Prompt: Find the line containing "rewrite filter_snoc_link, fmap_app" in the entries below. Restate it and each line after it, word for word, up to and including the line containing "Lemma empty_links l".

=== Records to use ===

Lemma added_links filename path file_size file_flags filehash mtime symlink_path fs : links_ok fs -> safe_path path ->
  symlink_path = [] \/ safe_path symlink_path ->
  links_ok (add_file_borrow filename path file_size file_flags filehash mtime symlink_path fs).
Proof.
  intros [Ht Hp Hr Hd] Hpath Hlink. unfold add_file_borrow. set (name := if negb (has_parent_path path) then _ else _).
  destruct (update_path_index _ _ _ _ _) as [e paths] eqn:Eu. apply update_path_index_adds in Eu as (l & -> & Hl); [|done].
  set (link := negb (bool_decide (symlink_path = [])) && _).
  assert (link = true -> safe_path symlink_path) as Hsafe.
  { unfold link. intros [H%negb_true_iff%bool_decide_eq_false _]%andb_true_iff. by destruct Hlink. }
  clearbody link. set (e' := mk_ife _ (if link then _ else _) _ _ _ _ _ _ _ _ _).
  assert (is_link e' -> link = true /\ link_index e' = length (m_symlinks fs)) as He'.
  { unfold is_link, e', link_index. cbn [if_symlink_attribute if_symlink_index]. destruct link; [|done]. split; [done|]. apply Nat2Z.id. }
  clearbody e'. set (symlinks := if link then _ else _).
  assert (length (m_symlinks fs) <= length symlinks /\ (is_link e' -> length (m_symlinks fs) < length symlinks))%nat as [Hlen Hlen'].
  { unfold symlinks. destruct link; rewrite ?length_app; simpl; [lia|]. split; [lia|]. by intros [? _]%He'. }
  split; cbn [m_symlinks m_paths m_files].
  - unfold symlinks. destruct link; [|done]. apply Forall_app. split; [done|]. apply Forall_singleton. by apply Hsafe.
  - by apply Forall_app.
  - apply Forall_app. split.
    + eapply Forall_impl; [exact Hr|]. cbn. intros x Hx Hlx. specialize (Hx Hlx). lia.
    + apply Forall_singleton. intros Hl'. destruct (He' Hl') as [_ ->]. by apply Hlen'.
  - destruct (decide (is_link e')) as [Hl'|Hl']; [|by rewrite filter_snoc_other].
    rewrite filter_snoc_link, fmap_app by done. apply NoDup_app. split; [done|]. split; [|apply NoDup_singleton].
    destruct (He' Hl') as [_ Hi]. intros k (x & -> & [Hlx Hx]%list_elem_of_filter)%list_elem_of_fmap Hin.
    cbn in Hin. apply list_elem_of_singleton in Hin. rewrite Forall_forall in Hr. specialize (Hr x Hx Hlx). lia.
Qed.

Lemma empty_links l : links_ok (set_piece_length l fs_empty).
Proof. split; [constructor|constructor|constructor|apply NoDup_nil_2]. Qed.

===

Response box:
    rewrite filter_snoc_link, fmap_app by done. apply NoDup_app. split; [done|]. split; [|apply NoDup_singleton].
    destruct (He' Hl') as [_ Hi]. intros k (x & -> & [Hlx Hx]%list_elem_of_filter)%list_elem_of_fmap Hin.
    cbn in Hin. apply list_elem_of_singleton in Hin. rewrite Forall_forall in Hr. specialize (Hr x Hx Hlx). lia.
Qed.

Lemma empty_links l : links_ok (set_piece_length l fs_empty).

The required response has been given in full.